[Bride of Lammermoor by Sir Walter Scott]@TWC D-Link book
Bride of Lammermoor

CHAPTER XXXV
2/13

And Lady Ashton has hell-fire burning in her breast by this time; and Sir William, wi' his gibbets, and his faggots, and his chains, how likes he the witcheries of his ain dwelling-house ?" "And is it true, then," mumbled the paralytic wretch, "that the bride was trailed out of her bed and up the chimly by evil spirits, and that the bridegroom's face was wrung round ahint him ?" "Ye needna care wha did it, or how it was done," said Aislie Gourlay; "but I'll uphaud it for nae stickit job, and that the lairds and leddies ken weel this day." "And was it true," said Annie Winnie, "sin ye ken sae muckle about it, that the picture of auld Sir Malise Ravenswood came down on the ha' floor, and led out the brawl before them a' ?" "Na," said Ailsie; "but into the ha' came the picture--and I ken weel how it came there--to gie them a warning that pride wad get a fa'.

But there's as queer a ploy, cummers, as ony o' thae, that's gaun on even now in the burial vault yonder: ye saw twall mourners, wi' crape and cloak, gang down the steps pair and pair!" "What should ail us to see them ?" said the one old woman.
"I counted them," said the other, with the eagerness of a person to whom the spectacle had afforded too much interest to be viewed with indifference.
"But ye did not see," said Ailsie, exulting in her superior observation, "that there's a thirteenth amang them that they ken naething about; and, if auld freits say true, there's ane o' that company that'll no be lang for this warld.

But come awa' cummers; if we bide here, I'se warrant we get the wyte o' whatever ill comes of it, and that gude will come of it nane o' them need ever think to see." And thus, croaking like the ravens when they anticipate pestilence, the ill-boding sibyls withdrew from the churchyard.
In fact, the mourners, when the service of interment was ended, discovered that there was among them one more than the invited number, and the remark was communicated in whispers to each other.

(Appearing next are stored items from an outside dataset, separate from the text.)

(* ===== verification/Gateway.v ===== *)
(** * The gateway: [gateway/client_stream_handler.py], [gateway/client_stream_monitor.py]

    The session of one client: the handshake, the forwarding of its upload to the
    durable shards of the pipeline, the delivery of its responses, and what becomes
    of the session when the client goes away. A publication to the broker is an
    element of the list of outputs; whether a write to the client's socket succeeds
    is an argument, since the network decides it. *)

From S2P Require Import Prelude.
From S2P Require Import PyDict.
From S2P Require Import PyValues.
From S2P Require Import PyText.
From S2P Require Import Wire.
From S2P Require Import Messages.
From S2P Require Import Stamping.
From S2P Require Import Connection.

(** ** [ClientStreamMonitor] *)

Abbreviation ClientStreamMonitor := (pyset uuid).

Definition monitor_add (m : ClientStreamMonitor) (client_id : uuid) : ClientStreamMonitor := sadd m client_id.
Definition monitor_remove (m : ClientStreamMonitor) (client_id : uuid) : ClientStreamMonitor := sdiscard m client_id.

(** The clients to stop, once the table has been emptied. *)
Definition monitor_stop_all (m : ClientStreamMonitor) : ClientStreamMonitor * list uuid := ([], m).

(** ** [ClientStreamHandler] *)

Record ClientStreamHandler := mkCSH {
  gw_id : uuid;
  gw_conn : Connection;
  gw_closed : bool;
  gw_rx : option bool;              (* the response consumer: consuming or stopped *)
  gw_monitor : ClientStreamMonitor  (* shared by the handlers *)
}.

Definition gw_init (id : uuid) (conn : Connection) (m : ClientStreamMonitor) : ClientStreamHandler :=
  mkCSH id conn false None m.

Definition set_conn (s : ClientStreamHandler) (conn : Connection) : ClientStreamHandler :=
  mkCSH (gw_id s) conn (gw_closed s) (gw_rx s) (gw_monitor s).

(** [_close]: closing twice is harmless, and so is closing a lost connection. *)
Definition gw_close (connected : bool) (s : ClientStreamHandler) : ClientStreamHandler :=
  if gw_closed s then s
  else mkCSH (gw_id s) (conn_close connected (gw_conn s)).1 true (gw_rx s) (gw_monitor s).

Definition stop_rx (s : ClientStreamHandler) : ClientStreamHandler :=
  mkCSH (gw_id s) (gw_conn s) (gw_closed s) ((λ _, false) <$> gw_rx s) (gw_monitor s).

(** [stop] *)
Definition gw_stop (connected : bool) (s : ClientStreamHandler) : ClientStreamHandler := stop_rx (gw_close connected s).

(** [_teardown] *)
Definition gw_teardown (connected : bool) (s : ClientStreamHandler) : ClientStreamHandler :=
  let s := mkCSH (gw_id s) (gw_conn s) (gw_closed s) (gw_rx s) (monitor_remove (gw_monitor s) (gw_id s)) in
  gw_close connected (stop_rx s).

The suspicion fell upon a figure which, muffled in the same deep mourning with the others, was reclined, almost in a state of insensibility, against one of the pillars of the sepulchral vault.

The relatives of the Ashton family were expressing in whispers their surprise and displeasure at the intrusion, when they were interrupted by Colonel Ashton, who, in his father's absence, acted as principal mourner.